» **Record excerpts**
━━━

(* ===== verification/Server.v ===== *)
(** The agent endpoints of the first-generation server ([internal/ingest/handler.go],
    [envelope.go]): direct tool calls, questions and plans, with the envelope they answer in,
    the idempotency cache they share and the safety net that releases a slot.  JSON decoding,
    media types and the texts of plan errors (their quoting and the messages of
    [encoding/json]) are parameters; the metrics, the log lines and the deadline that [Ask]
    puts on its context are left out. *)

From S2P Require Import Prelude GoRuntime GoText IngestHttp PlanRef Registry Plan Llm Providers Gemini RateLimit Idempotency.
Open Scope Z_scope.

(** ** The envelope ([envelope.go]) *)

Definition apiVersion : string := "2026-03-02".

Record APIMeta := mkAPIMeta { mt_RequestID : string; mt_DurationMs : Z; mt_DataStatus : string; mt_Cached : bool }.

(** A request as the handlers read it: [aq_Envelope] is the query parameter, [aq_RequestID]
    what the correlation middleware put in the context, the body a reader. *)
Record ApiRequest := mkApiRequest { aq_http : HttpRequest; aq_Path : string; aq_Envelope : string; aq_RequestID : string; aq_Body : reader }.

(** What is written: an error as text, data as JSON, or both in the envelope. *)
Inductive written :=
| ErrorBody (msg : string)
| JsonBody (data : option value)
| EnvelopeBody (data : option value) (meta : APIMeta) (err : option APIError).

(** A response with the headers the code sets. *)
Record Response := mkResponse { rp_Status : Z; rp_Header : list (string * string); rp_Body : written }.

Definition envelope_header : list (string * string) :=
  [("Content-Type", "application/json"); ("Waylog-API-Version", apiVersion); ("Vary", "Accept")].
Definition json_header : list (string * string) := [("Content-Type", "application/json")].

Definition writeJSON (status : Z) (data : option value) (meta : APIMeta) (apiErr : option APIError) : Response :=
  mkResponse status envelope_header (EnvelopeBody data meta apiErr).

Definition writeError (status : Z) (code msg : string) (retryable : bool) (meta : APIMeta) : Response :=
  writeJSON status None meta (Some (mkAPIError code msg retryable)).

Section Envelope.
(** [mime.ParseMediaType]: the type and its parameters. *)
Variable ParseMedia : string -> option (string * gmap string string).

Definition wantsEnvelope (r : ApiRequest) : bool :=
  if String.eqb (aq_Envelope r) "v2" then true
  else
    let accept := rq_Header (aq_http r) "Accept" in
    if String.eqb accept "" then false
    else existsb (fun token =>
           match ParseMedia (TrimSpace token) with
           | Some (mediaType, params) => String.eqb mediaType "application/json" && bool_decide (params !! "envelope" = Some "v2")
           | None => false
           end) (Split accept ","%char).

Definition respondError (r : ApiRequest) (status : Z) (code msg : string) (retryable : bool) (meta : APIMeta) : Response :=
  if wantsEnvelope r then writeError status code msg retryable meta else mkResponse status [] (ErrorBody msg).

(** The last lines of the handlers. *)
Definition respondData (r : ApiRequest) (data : option value) (meta : APIMeta) : Response :=
  if wantsEnvelope r then writeJSON 200 data meta None else mkResponse 200 json_header (JsonBody data).

Definition replayDedupEntry (r : ApiRequest) (entry : dedupEntry) (reqID : string) : Response :=
  let meta := mkAPIMeta reqID (de_DurationMs entry) (match de_Err entry with Some _ => "error" | None => "complete" end) true in
  if wantsEnvelope r then writeJSON (de_Status entry) (de_Data entry) meta (de_Err entry)
  else match de_Err entry with
       | Some err => mkResponse (de_Status entry) [] (ErrorBody (ae_Message err))
       | None => mkResponse (de_Status entry) json_header (JsonBody (de_Data entry))
       end.
End Envelope.

(** ** The caller ([handler.go]) *)

Definition clientIP (r : HttpRequest) (trustProxy : bool) : string :=
  let xff := rq_Header r "X-Forwarded-For" in
  if trustProxy && negb (String.eqb xff "") then TrimSpace (default "" (head (Split xff ","%char)))
  else default (rq_RemoteAddr r) (SplitHost (rq_RemoteAddr r)).

Definition toolErrorToHTTPStatus (te : ToolError) : Z :=
  let code := te_Code te in
  if String.eqb code CodeInvalidParams then 400
  else if String.eqb code CodeNotFound then 404
  else if String.eqb code CodeEmptyResult then 200
  else if String.eqb code CodeTimeout then 504
  else if String.eqb code CodeInternal then 500
  else if String.eqb code CodeGraphEmpty then 503
  else 500.

Definition allowedErrorLabels : list string :=
  [CodeInvalidParams; CodeNotFound; CodeEmptyResult; CodeTimeout; CodeInternal; CodeGraphEmpty;
   "PROVIDER_ERROR"; "PAYLOAD_TOO_LARGE"; "CONFLICT"; "SERVICE_UNAVAILABLE"; "METHOD_NOT_ALLOWED"; "UNAUTHORIZED"].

━━━

» **Directions**
Nothing above should be left out. Print all the records exactly.

» **Answer area**
(* ===== verification/Server.v ===== *)
(** The agent endpoints of the first-generation server ([internal/ingest/handler.go],
    [envelope.go]): direct tool calls, questions and plans, with the envelope they answer in,
    the idempotency cache they share and the safety net that releases a slot.  JSON decoding,
    media types and the texts of plan errors (their quoting and the messages of
    [encoding/json]) are parameters; the metrics, the log lines and the deadline that [Ask]
    puts on its context are left out. *)

From S2P Require Import Prelude GoRuntime GoText IngestHttp PlanRef Registry Plan Llm Providers Gemini RateLimit Idempotency.
Open Scope Z_scope.

(** ** The envelope ([envelope.go]) *)

Definition apiVersion : string := "2026-03-02".

Record APIMeta := mkAPIMeta { mt_RequestID : string; mt_DurationMs : Z; mt_DataStatus : string; mt_Cached : bool }.

(** A request as the handlers read it: [aq_Envelope] is the query parameter, [aq_RequestID]
    what the correlation middleware put in the context, the body a reader. *)
Record ApiRequest := mkApiRequest { aq_http : HttpRequest; aq_Path : string; aq_Envelope : string; aq_RequestID : string; aq_Body : reader }.

(** What is written: an error as text, data as JSON, or both in the envelope. *)
Inductive written :=
| ErrorBody (msg : string)
| JsonBody (data : option value)
| EnvelopeBody (data : option value) (meta : APIMeta) (err : option APIError).

(** A response with the headers the code sets. *)
Record Response := mkResponse { rp_Status : Z; rp_Header : list (string * string); rp_Body : written }.

Definition envelope_header : list (string * string) :=
  [("Content-Type", "application/json"); ("Waylog-API-Version", apiVersion); ("Vary", "Accept")].
Definition json_header : list (string * string) := [("Content-Type", "application/json")].

Definition writeJSON (status : Z) (data : option value) (meta : APIMeta) (apiErr : option APIError) : Response :=
  mkResponse status envelope_header (EnvelopeBody data meta apiErr).

Definition writeError (status : Z) (code msg : string) (retryable : bool) (meta : APIMeta) : Response :=
  writeJSON status None meta (Some (mkAPIError code msg retryable)).

Section Envelope.
(** [mime.ParseMediaType]: the type and its parameters. *)
Variable ParseMedia : string -> option (string * gmap string string).

Definition wantsEnvelope (r : ApiRequest) : bool :=
  if String.eqb (aq_Envelope r) "v2" then true
  else
    let accept := rq_Header (aq_http r) "Accept" in
    if String.eqb accept "" then false
    else existsb (fun token =>
           match ParseMedia (TrimSpace token) with
           | Some (mediaType, params) => String.eqb mediaType "application/json" && bool_decide (params !! "envelope" = Some "v2")
           | None => false
           end) (Split accept ","%char).

Definition respondError (r : ApiRequest) (status : Z) (code msg : string) (retryable : bool) (meta : APIMeta) : Response :=
  if wantsEnvelope r then writeError status code msg retryable meta else mkResponse status [] (ErrorBody msg).

(** The last lines of the handlers. *)
Definition respondData (r : ApiRequest) (data : option value) (meta : APIMeta) : Response :=
  if wantsEnvelope r then writeJSON 200 data meta None else mkResponse 200 json_header (JsonBody data).

Definition replayDedupEntry (r : ApiRequest) (entry : dedupEntry) (reqID : string) : Response :=
  let meta := mkAPIMeta reqID (de_DurationMs entry) (match de_Err entry with Some _ => "error" | None => "complete" end) true in
  if wantsEnvelope r then writeJSON (de_Status entry) (de_Data entry) meta (de_Err entry)
  else match de_Err entry with
       | Some err => mkResponse (de_Status entry) [] (ErrorBody (ae_Message err))
       | None => mkResponse (de_Status entry) json_header (JsonBody (de_Data entry))
       end.
End Envelope.

(** ** The caller ([handler.go]) *)

Definition clientIP (r : HttpRequest) (trustProxy : bool) : string :=
  let xff := rq_Header r "X-Forwarded-For" in
  if trustProxy && negb (String.eqb xff "") then TrimSpace (default "" (head (Split xff ","%char)))
  else default (rq_RemoteAddr r) (SplitHost (rq_RemoteAddr r)).

Definition toolErrorToHTTPStatus (te : ToolError) : Z :=
  let code := te_Code te in
  if String.eqb code CodeInvalidParams then 400
  else if String.eqb code CodeNotFound then 404
  else if String.eqb code CodeEmptyResult then 200
  else if String.eqb code CodeTimeout then 504
  else if String.eqb code CodeInternal then 500
  else if String.eqb code CodeGraphEmpty then 503
  else 500.

Definition allowedErrorLabels : list string :=
  [CodeInvalidParams; CodeNotFound; CodeEmptyResult; CodeTimeout; CodeInternal; CodeGraphEmpty;
   "PROVIDER_ERROR"; "PAYLOAD_TOO_LARGE"; "CONFLICT"; "SERVICE_UNAVAILABLE"; "METHOD_NOT_ALLOWED"; "UNAUTHORIZED"].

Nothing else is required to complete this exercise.